Guinness, for one, stresses that religion is more than a social frill. To the contrary, he says, “religious liberty in the past and at present makes an important contribution” to the formation of the “vigorous public philosophy” that sustains the nation. In his view, America’s answer to centuries of religious intolerance and strife should be viewed as a model: “What seems odd in a century clouded by state repression and sectarian violence is that no part of the American experiment stands out more clearly yet is less appreciated or copied as a key to modern troubles than the religious liberty clauses of the First Amendment.”

Guinness’s introduction sets a reasoned tone for the volume.
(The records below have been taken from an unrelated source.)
(* ===== verification/Stat.v ===== *)
(** * Decoders that read file structures back from the tracee (file.c: stat,
      statfs, directory entries, extended attributes)

    A struct is a list of bytes, its members are read at the offsets the
    x86_64 ABI gives them.  A read past the end of a heap buffer, which C leaves
    undefined, makes the model abort. *)

From S2P Require Import Prelude Xlat Quote Tracee Decode Io Args Signal Time File.
Local Open Scope string_scope.
Local Open Scope list_scope.
Local Open Scope Z_scope.

Definition fsmagic : list xlat :=
  [mk_xlat 0x73757245 "CODA_SUPER_MAGIC"; mk_xlat 0x12ff7b7 "COH_SUPER_MAGIC";
   mk_xlat 0x1373 "DEVFS_SUPER_MAGIC"; mk_xlat 0x1cd1 "DEVPTS_SUPER_MAGIC";
   mk_xlat 0x414a53 "EFS_SUPER_MAGIC"; mk_xlat 0xef51 "EXT2_OLD_SUPER_MAGIC";
   mk_xlat 0xef53 "EXT2_SUPER_MAGIC"; mk_xlat 0x137d "EXT_SUPER_MAGIC";
   mk_xlat (-107616183) "HPFS_SUPER_MAGIC"; mk_xlat 0x9660 "ISOFS_SUPER_MAGIC";
   mk_xlat 0x137f "MINIX_SUPER_MAGIC"; mk_xlat 0x138f "MINIX_SUPER_MAGIC2";
   mk_xlat 0x2468 "MINIX2_SUPER_MAGIC"; mk_xlat 0x2478 "MINIX2_SUPER_MAGIC2";
   mk_xlat 0x4d44 "MSDOS_SUPER_MAGIC"; mk_xlat 0x564c "NCP_SUPER_MAGIC";
   mk_xlat 0x6969 "NFS_SUPER_MAGIC"; mk_xlat 0x9fa0 "PROC_SUPER_MAGIC";
   mk_xlat 47 "QNX4_SUPER_MAGIC"; mk_xlat 0x52654973 "REISERFS_SUPER_MAGIC";
   mk_xlat 0x2011994 "SHMFS_SUPER_MAGIC"; mk_xlat 0x517b "SMB_SUPER_MAGIC";
   mk_xlat 0x12ff7b6 "SYSV2_SUPER_MAGIC"; mk_xlat 0x12ff7b5 "SYSV4_SUPER_MAGIC";
   mk_xlat 0x11954 "UFS_MAGIC"; mk_xlat 0x54190100 "UFS_CIGAM";
   mk_xlat 0x12ff7b4 "XENIX_SUPER_MAGIC"; mk_xlat 0x12fd16d "XIAFS_SUPER_MAGIC";
   mk_xlat 0x62656572 "SYSFS_MAGIC"].

(** dirent.h *)
Definition direnttypes : list xlat :=
  [mk_xlat 0 "DT_UNKNOWN"; mk_xlat 1 "DT_FIFO"; mk_xlat 2 "DT_CHR"; mk_xlat 4 "DT_DIR";
   mk_xlat 6 "DT_BLK"; mk_xlat 8 "DT_REG"; mk_xlat 10 "DT_LNK"; mk_xlat 12 "DT_SOCK";
   mk_xlat 14 "DT_WHT"].

Definition xattrflags : list xlat := [mk_xlat 1 "XATTR_CREATE"; mk_xlat 2 "XATTR_REPLACE"].

(** The members of struct stat the code prints. *)
Record stat := mk_stat {
  st_dev : Z; st_ino : Z; st_mode : Z; st_nlink : Z; st_uid : Z; st_gid : Z; st_rdev : Z;
  st_size : Z; st_blksize : Z; st_blocks : Z; st_atime : Z; st_mtime : Z; st_ctime : Z
}.

(** struct stat of x86_64 (144 bytes), struct stat64 of i386 as file.c declares
    it (96 bytes), struct __old_kernel_stat (32 bytes) *)
Definition sizeof_stat : Z := 144.
Definition stat_of (bs : list Z) : stat :=
  mk_stat (fld 8 0 bs) (fld 8 8 bs) (fld 4 24 bs) (fld 8 16 bs) (fld 4 28 bs) (fld 4 32 bs)
    (fld 8 40 bs) (fld 8 48 bs) (fld 8 56 bs) (fld 8 64 bs)
    (fld_long 72 bs) (fld_long 88 bs) (fld_long 104 bs).
Definition sizeof_stat64 : Z := 96.
Definition stat64_of (bs : list Z) : stat :=
  mk_stat (fld 8 0 bs) (fld 8 88 bs) (fld 4 16 bs) (fld 4 20 bs) (fld 4 24 bs) (fld 4 28 bs)
    (fld 8 32 bs) (fld 8 44 bs) (fld 4 52 bs) (fld 8 56 bs)
    (fld 4 64 bs) (fld 4 72 bs) (fld 4 80 bs).
Definition sizeof_oldstat : Z := 32.
Definition convertoldstat (bs : list Z) : stat :=
  mk_stat (fld 2 0 bs) (fld 2 2 bs) (fld 2 4 bs) (fld 2 6 bs) (fld 2 8 bs) (fld 2 10 bs)
    (fld 2 12 bs) (fld 4 16 bs) 0 0 (fld 4 20 bs) (fld 4 24 bs) (fld 4 28 bs).

(** sprintfstype *)
Definition sprintfstype (magic : Z) : string :=
  match xlookup fsmagic (s32 magic) with
  | Some s => dquote +:+ s +:+ dquote
  | None => fmt_sx (u32 magic)
  end.

Section stat.
Context `{K : Kernel}.
Context (localtime : Z -> option tm).

Abbreviation time_text t := (sprinttime localtime t).

(** The text of realprintstat, and of printstat64, which repeats it. *)
Definition realprintstat (st : stat) : D unit :=
  e ← ask;
  _ ← (if negb (d_abbrev e) then
         _ ← tp ("{st_dev=" +:+ makedev_text (st_dev st) +:+ ", st_ino=" +:+ fmt_u (st_ino st) +:+
                 ", st_mode=" +:+ sprintmode (s32 (st_mode st)) +:+ ", ");
         _ ← tp ("st_nlink=" +:+ fmt_u (st_nlink st) +:+ ", st_uid=" +:+ fmt_u (st_uid st) +:+
                 ", st_gid=" +:+ fmt_u (st_gid st) +:+ ", ");
         _ ← tp ("st_blksize=" +:+ fmt_u (st_blksize st) +:+ ", ");
         tp ("st_blocks=" +:+ fmt_u (st_blocks st) +:+ ", ")
       else tp ("{st_mode=" +:+ sprintmode (s32 (st_mode st)) +:+ ", "));
  _ ← (if is_device (st_mode st) then tp ("st_rdev=" +:+ makedev_text (st_rdev st) +:+ ", ")
       else tp ("st_size=" +:+ fmt_u (st_size st) +:+ ", "));
  if negb (d_abbrev e) then
    _ ← tp ("st_atime=" +:+ time_text (st_atime st) +:+ ", ");
    _ ← tp ("st_mtime=" +:+ time_text (st_mtime st) +:+ ", ");
    _ ← tp ("st_ctime=" +:+ time_text (st_ctime st));
    tp "}"
  else tp "...}".
(* ===== verification/Ipc.v ===== *)
(** * Decoders of System V IPC and of message queues (ipc.c)

    A 32-bit process reaches the System V calls through ipc(2): there the
    arguments are in other places ([indirect_ipccall]). *)

From S2P Require Import Prelude Xlat Quote Tracee Decode Io Args Time File.
Local Open Scope string_scope.
Local Open Scope list_scope.
Local Open Scope Z_scope.

Definition msgctl_flags : list xlat :=
  [mk_xlat 0 "IPC_RMID"; mk_xlat 1 "IPC_SET"; mk_xlat 2 "IPC_STAT"; mk_xlat 3 "IPC_INFO";
   mk_xlat 11 "MSG_STAT"; mk_xlat 12 "MSG_INFO"].
Definition semctl_flags : list xlat :=
  [mk_xlat 0 "IPC_RMID"; mk_xlat 1 "IPC_SET"; mk_xlat 2 "IPC_STAT"; mk_xlat 3 "IPC_INFO";
   mk_xlat 18 "SEM_STAT"; mk_xlat 19 "SEM_INFO"; mk_xlat 11 "GETPID"; mk_xlat 12 "GETVAL";
   mk_xlat 13 "GETALL"; mk_xlat 14 "GETNCNT"; mk_xlat 15 "GETZCNT"; mk_xlat 16 "SETVAL";
   mk_xlat 17 "SETALL"].
Definition shmctl_flags : list xlat :=
  [mk_xlat 0 "IPC_RMID"; mk_xlat 1 "IPC_SET"; mk_xlat 2 "IPC_STAT"; mk_xlat 3 "IPC_INFO";
   mk_xlat 13 "SHM_STAT"; mk_xlat 14 "SHM_INFO"; mk_xlat 11 "SHM_LOCK"; mk_xlat 12 "SHM_UNLOCK"].
Definition resource_flags : list xlat :=
  [mk_xlat 0x200 "IPC_CREAT"; mk_xlat 0x400 "IPC_EXCL"; mk_xlat 0x800 "IPC_NOWAIT"].
Definition shm_resource_flags : list xlat :=
  [mk_xlat 0x200 "IPC_CREAT"; mk_xlat 0x400 "IPC_EXCL"; mk_xlat 0x800 "SHM_HUGETLB"].
Definition shm_flags : list xlat :=
  [mk_xlat 0x4000 "SHM_REMAP"; mk_xlat 0x1000 "SHM_RDONLY"; mk_xlat 0x2000 "SHM_RND"].
Definition msg_flags : list xlat :=
  [mk_xlat 0x1000 "MSG_NOERROR"; mk_xlat 0x2000 "MSG_EXCEPT"; mk_xlat 0x800 "IPC_NOWAIT"].
Definition semop_flags : list xlat := [mk_xlat 0x1000 "SEM_UNDO"; mk_xlat 0x800 "IPC_NOWAIT"].

Definition IPC_64 : Z := 0x100.

Section ipc.
Context `{K : Kernel}.

Definition indirect_ipccall (e : denv) : bool := (d_pers e =? 1)%nat.

(** [if (printflags(table, v & ~0777, NULL) != 0) tprints("|");
     tprintf("%#lo", v & 0777);] *)
Definition print_ipc_mode (t : list xlat) (v : Z) : D unit :=
  n ← print_flags_opt t (clear_flag v 511);
  _ ← (if negb (n =? 0) then tp "|" else mret tt);
  tp (fmt_so (Z.land v 511)).

(** PRINTCTL *)
Definition PRINTCTL (t : list xlat) (v : Z) (dflt : string) : D unit :=
  _ ← (if has_flag v IPC_64 then tp "IPC_64|" else mret tt);
  print_xval t (clear_flag v IPC_64) dflt.

Definition key_text (k : Z) : string := if k =? 0 then "IPC_PRIVATE" else hexl k.

(** ** Messages *)

Definition sys_msgget : D Z :=
  _ ← if_entering (
        a0 ← arg 0; a1 ← arg 1;
        _ ← tp (key_text a0 +:+ ", ");
        print_ipc_mode resource_flags a1);
  mret 0.

Definition sys_msgctl : D Z :=
  e ← ask;
  _ ← if_entering (
        a0 ← arg 0; a1 ← arg 1; p ← arg (if indirect_ipccall e then 3 else 2);
        _ ← tp (fmt_u a0 +:+ ", ");
        _ ← PRINTCTL msgctl_flags a1 "MSG_???";
        tp (", " +:+ hexl p));
  mret 0.

(** [{mtype, text}] of a struct msgbuf, whose type is a long of the tracer. *)
Definition print_msgbuf (addr count : Z) (unreadable : bool) : D unit :=
  mtype ← (if unreadable then mret None else umove addr 8);
  match mtype with
  | None => tp (hexl addr)
  | Some mtype =>
      _ ← tp ("{" +:+ fmt_u mtype +:+ ", ");
      _ ← printstr (u64 (addr + 8)) (s64 count);
      tp "}"
  end.

Definition tprint_msgsnd (addr count flags : Z) : D unit :=
  _ ← print_msgbuf addr count false;
  _ ← tp (", " +:+ fmt_u count +:+ ", ");
  print_flags msg_flags flags "MSG_???".

Definition sys_msgsnd : D Z :=
  e ← ask;
  _ ← if_entering (
        a0 ← arg 0; a1 ← arg 1; a2 ← arg 2; a3 ← arg 3;
        _ ← tp (fmt_int a0 +:+ ", ");
        if indirect_ipccall e then tprint_msgsnd a3 a1 a2 else tprint_msgsnd a1 a2 a3);
  mret 0.

Definition tprint_msgrcv (addr count msgtyp : Z) : D unit :=
  e ← ask;
  _ ← print_msgbuf addr count (syserror e);
  tp (", " +:+ fmt_u count +:+ ", " +:+ fmt_ld msgtyp +:+ ", ").

Definition sys_msgrcv : D Z :=
  e ← ask;
  a0 ← arg 0; a1 ← arg 1; a2 ← arg 2; a3 ← arg 3; a4 ← arg 4;
  _ ← (if d_entering e then tp (fmt_int a0 +:+ ", ")
       else if indirect_ipccall e then
         tmp ← umove_struct a3 16;
         _ ← match tmp with
             | None => tp (hexl a3 +:+ ", " +:+ fmt_u a1 +:+ ", ")
             | Some bs => tprint_msgrcv (fld 8 0 bs) a1 (fld 8 8 bs)
             end;
         print_flags msg_flags a2 "MSG_???"
       else
         _ ← tprint_msgrcv a1 a2 a3;
         print_flags msg_flags a4 "MSG_???");
  mret 0.

(** ** Semaphores *)

(** One struct sembuf: an unsigned and two signed shorts. *)
Definition print_sembuf (sb : list Z) : D unit :=
  _ ← tp ("{" +:+ fmt_u (fld 2 0 sb) +:+ ", " +:+ fmt_d (fld_short 2 sb) +:+ ", ");
  _ ← print_flags semop_flags (fld_short 4 sb) "SEM_???";
  tp "}".

(** The loop from [i] on; [None] when the first read fails, and the value of
    [i] after it otherwise. *)
Fixpoint sembuf_loop (n : nat) (addr i : Z) : D (option Z) :=
  match n with
  | O => mret (Some i)
  | S n =>
      _ ← (if negb (i =? 0) then tp ", " else mret tt);
      sb ← umove_struct (u64 (addr + i * 6)) 6;
      match sb with
      | None => if negb (i =? 0) then _ ← tp "{???}"; mret (Some i) else mret None
      | Some sb =>
          _ ← (if i =? 0 then tp "{" else mret tt);
          _ ← print_sembuf sb;
          sembuf_loop n addr (i + 1)
      end
  end.

Definition tprint_sembuf (addr count : Z) : D unit :=
  e ← ask;
  let max_count := if d_abbrev e then (if max_strlen e <? count then max_strlen e else count)
                   else count in
  if max_count =? 0 then tp (hexl addr +:+ ", " +:+ fmt_u count)
  else
    r ← sembuf_loop (Z.to_nat max_count) addr 0;
    match r with
    | None => tp (hexl addr +:+ ", " +:+ fmt_u count)
    | Some i =>
        _ ← (if (i <? max_count) || (max_count <? count) then tp ", ..." else mret tt);
        tp ("}, " +:+ fmt_u count)
    end.

Definition sys_semop : D Z :=
  e ← ask;
  _ ← if_entering (
        a0 ← arg 0; a1 ← arg 1; a2 ← arg 2; a3 ← arg 3;
        _ ← tp (fmt_u a0 +:+ ", ");
        if indirect_ipccall e then tprint_sembuf a3 a1 else tprint_sembuf a1 a2);
  mret 0.

Definition sys_semtimedop : D Z :=
  e ← ask;
  _ ← if_entering (
        a0 ← arg 0; a1 ← arg 1; a2 ← arg 2; a3 ← arg 3; a4 ← arg 4;
        _ ← tp (fmt_u a0 +:+ ", ");
        if indirect_ipccall e then _ ← tprint_sembuf a3 a1; _ ← tp ", "; printtv a4
        else _ ← tprint_sembuf a1 a2; _ ← tp ", "; printtv a3);
  mret 0.

Definition sys_semget : D Z :=
  _ ← if_entering (
        a0 ← arg 0; a1 ← arg 1; a2 ← arg 2;
        _ ← tp (key_text a0);
        _ ← tp (", " +:+ fmt_u a1 +:+ ", ");
        print_ipc_mode resource_flags a2);
  mret 0.

Definition sys_semctl : D Z :=
  _ ← if_entering (
        a0 ← arg 0; a1 ← arg 1; a2 ← arg 2; a3 ← arg 3;
        _ ← tp (fmt_u a0 +:+ ", " +:+ fmt_u a1 +:+ ", ");
        _ ← PRINTCTL semctl_flags a2 "SEM_???";
        tp (", " +:+ hexl a3));
  mret 0.

(** ** Shared memory *)

Definition sys_shmget : D Z :=
  _ ← if_entering (
        a0 ← arg 0; a1 ← arg 1; a2 ← arg 2;
        _ ← tp (key_text a0);
        _ ← tp (", " +:+ fmt_u a1 +:+ ", ");
        print_ipc_mode shm_resource_flags a2);
  mret 0.

Definition sys_shmctl : D Z :=
  e ← ask;
  _ ← if_entering (
        a0 ← arg 0; a1 ← arg 1; p ← arg (if indirect_ipccall e then 3 else 2);
        _ ← tp (fmt_u a0 +:+ ", ");
        _ ← PRINTCTL shmctl_flags a1 "SHM_???";
        tp (", " +:+ hexl p));
  mret 0.

(** The address shmat(2) returned to a 32-bit process is where its third
    argument points; the result of the call is replaced by it. *)
Definition sys_shmat : D Z :=
  e ← ask;
  if d_entering e then mret 0
  else
    a0 ← arg 0; a1 ← arg 1; a2 ← arg 2; a3 ← arg 3;
    _ ← tp (fmt_u a0);
    _ ← (if indirect_ipccall e then _ ← tp (", " +:+ hexl a3 +:+ ", "); print_flags shm_flags a1 "SHM_???"
         else _ ← tp (", " +:+ hexl a1 +:+ ", "); print_flags shm_flags a2 "SHM_???");
    if syserror e then mret 0
    else if indirect_ipccall e then
      raddr ← umove a2 8;
      match raddr with
      | None => mret RVAL_NONE
      | Some raddr => _ ← put_rval (s64 raddr); mret RVAL_HEX
      end
    else mret RVAL_HEX.

Definition sys_shmdt : D Z :=
  e ← ask;
  _ ← if_entering (p ← arg (if indirect_ipccall e then 3 else 0); tp (hexl p));
  mret 0.

(** ** POSIX message queues: struct mq_attr is eight longs *)

Definition sizeof_mq_attr : Z := 64.

Definition sys_mq_open : D Z :=
  _ ← if_entering (
        a0 ← arg 0; a1 ← arg 1; a2 ← arg 2; a3 ← arg 3;
        _ ← printpath a0;
        _ ← tp ", ";
        _ ← tprint_open_modes a1;
        if has_flag a1 O_CREAT then
          _ ← tp (", " +:+ fmt_so a2 +:+ ", ");
          attr ← umove_struct a3 sizeof_mq_attr;
          tp match attr with
             | None => "{???}"
             | Some bs => "{mq_maxmsg=" +:+ fmt_d (fld_long 8 bs) +:+ ", mq_msgsize=" +:+
                          fmt_d (fld_long 16 bs) +:+ "}"
             end
        else mret tt);
  mret 0.

Definition mq_message : D unit :=
  a1 ← arg 1; a2 ← arg 2; a3 ← arg 3; a4 ← arg 4;
  _ ← printstr a1 (s64 a2);
  _ ← tp (", " +:+ fmt_u a2 +:+ ", " +:+ fmt_ld a3 +:+ ", ");
  printtv a4.

Definition sys_mq_timedsend : D Z :=
  _ ← if_entering (a0 ← arg 0; _ ← tp (fmt_ld a0 +:+ ", "); mq_message);
  mret 0.

Definition sys_mq_timedreceive : D Z :=
  e ← ask;
  a0 ← arg 0;
  _ ← (if d_entering e then tp (fmt_ld a0 +:+ ", ") else mq_message);
  mret 0.

Definition sys_mq_notify : D Z :=
  _ ← if_entering (
        a0 ← arg 0; a1 ← arg 1;
        _ ← tp (fmt_ld a0 +:+ ", "); printsigevent a1);
  mret 0.

Definition printmqattr (addr : Z) : D unit :=
  if addr =? 0 then tp "NULL"
  else
    attr ← umove_struct addr sizeof_mq_attr;
    match attr with
    | None => tp "{...}"
    | Some bs =>
        _ ← tp "{mq_flags=";
        _ ← tprint_open_modes (fld 8 0 bs);
        tp (", mq_maxmsg=" +:+ fmt_d (fld_long 8 bs) +:+ ", mq_msgsize=" +:+ fmt_d (fld_long 16 bs) +:+
            ", mq_curmsg=" +:+ fmt_d (fld_long 24 bs) +:+ "}")
    end.

Definition sys_mq_getsetattr : D Z :=
  e ← ask;
  a0 ← arg 0; a1 ← arg 1; a2 ← arg 2;
  _ ← (if d_entering e then _ ← tp (fmt_ld a0 +:+ ", "); _ ← printmqattr a1; tp ", "
       else printmqattr a2);
  mret 0.

Definition sys_ipc : D Z := e ← ask; printargs (d_nargs e).
End ipc.

(** ** The discipline *)

Section discipline.
Context `{K : Kernel} (e : denv) (Hok : env_ok e).
Lemma Prints_print_ipc_mode x t v : Prints e (print_ipc_mode (x :: t) v).
Proof. unfold print_ipc_mode. decodes. Qed.
Lemma Prints_PRINTCTL t v d : Prints e (PRINTCTL t v d).
Proof. unfold PRINTCTL. decodes. Qed.
Lemma Prints_print_msgbuf a n u : Prints e (print_msgbuf a n u).
Proof. unfold print_msgbuf. decodes. Qed.
Hint Resolve Prints_print_msgbuf : decodes.
Lemma Prints_tprint_msgsnd a n f : Prints e (tprint_msgsnd a n f).
Proof. unfold tprint_msgsnd. decodes. Qed.
Lemma Prints_tprint_msgrcv a n t : Prints e (tprint_msgrcv a n t).
Proof. unfold tprint_msgrcv. decodes. Qed.
Lemma Prints_print_sembuf sb : Prints e (print_sembuf sb).
Proof. unfold print_sembuf. decodes. Qed.
Hint Resolve Prints_print_sembuf : decodes.
Lemma Prints_sembuf_loop n a i : Prints e (sembuf_loop n a i).
Proof. revert i. induction n; intros; simpl; decodes. Qed.
Hint Resolve Prints_sembuf_loop : decodes.
Lemma Prints_tprint_sembuf a n : Prints e (tprint_sembuf a n).
Proof. unfold tprint_sembuf. decodes. Qed.
Lemma Prints_mq_message : Prints e mq_message.
Proof. unfold mq_message. decodes. Qed.
Lemma Prints_printmqattr a : Prints e (printmqattr a).
Proof. unfold printmqattr. decodes. Qed.
Lemma Prints_printargs_fmt f n : Prints e (printargs_fmt f n).
Proof. unfold printargs_fmt. decodes. Qed.
End discipline.
#[export] Hint Resolve Prints_PRINTCTL Prints_print_msgbuf Prints_tprint_msgsnd Prints_tprint_msgrcv
  Prints_tprint_sembuf Prints_mq_message Prints_printmqattr : decodes.
#[export] Hint Extern 1 (Prints _ (print_ipc_mode _ _)) => apply Prints_print_ipc_mode : decodes.
Definition sys_uname : D Z :=
  e ← ask;
  _ ← if_exiting (
        a0 ← arg 0;
        if syserror e || negb (d_verbose e) then tp (hexl a0)
        else
          uts ← umove_struct a0 390;
          match uts with
          | None => tp "{...}"
          | Some bs =>
              _ ← tp "{";
              if negb (d_abbrev e) then
                _ ← tp_uts 0 "sysname" bs; _ ← tp ", ";
                _ ← tp_uts 1 "nodename" bs; _ ← tp ", ";
                _ ← tp_uts 2 "release" bs; _ ← tp ", ";
                _ ← tp_uts 3 "version" bs; _ ← tp ", ";
                _ ← tp_uts 4 "machine" bs; _ ← tp ", ";
                _ ← tp_uts 5 "domainname" bs; tp "}"
              else
                _ ← tp_uts 0 "sys" bs; _ ← tp ", ";
                _ ← tp_uts 1 "node" bs; tp ", ...}"
          end);
  mret 0.
End wait.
William Lee Miller of the University of Virginia follows with a look at what the nation’s founders hoped to accomplish. His conclusion runs contrary to the “imperialistic claims about the place of religion in the foundation of America’s political institutions,” but nevertheless stresses the importance of religion.

Hunter reviews the challenges posed to religious freedom by pluralism today. The “practical intention” of the First Amendment, he argues, was “to reduce the deep and longstanding tensions spawned by the various inter-Protestant rivalries”; yet the variety of faiths—and nonreligious faiths, including secular humanism—has grown dramatically since then. The result has been the development of a double standard, by which “secularistic faiths and ideologies” receive state support, especially through the education system.

Other chapters look at the conflict between religious freedom and the modern state, whether religious liberty should be conceived of as freedom of conscience or choice, and the appropriate place of religion in a free society. The contributors’ arguments are important, because religious beliefs, like other ideas, have social consequences. Indeed, argues Boston University sociologist Peter Berger, religious freedom is the foundation “of all the other rights and liberties” because “the polity that recognizes religious liberty as a fundamental human right thereby recognizes (knowingly or unknowingly) the limits of political power.” Which is one reason nonbelievers as well as believers should care about the First Amendment.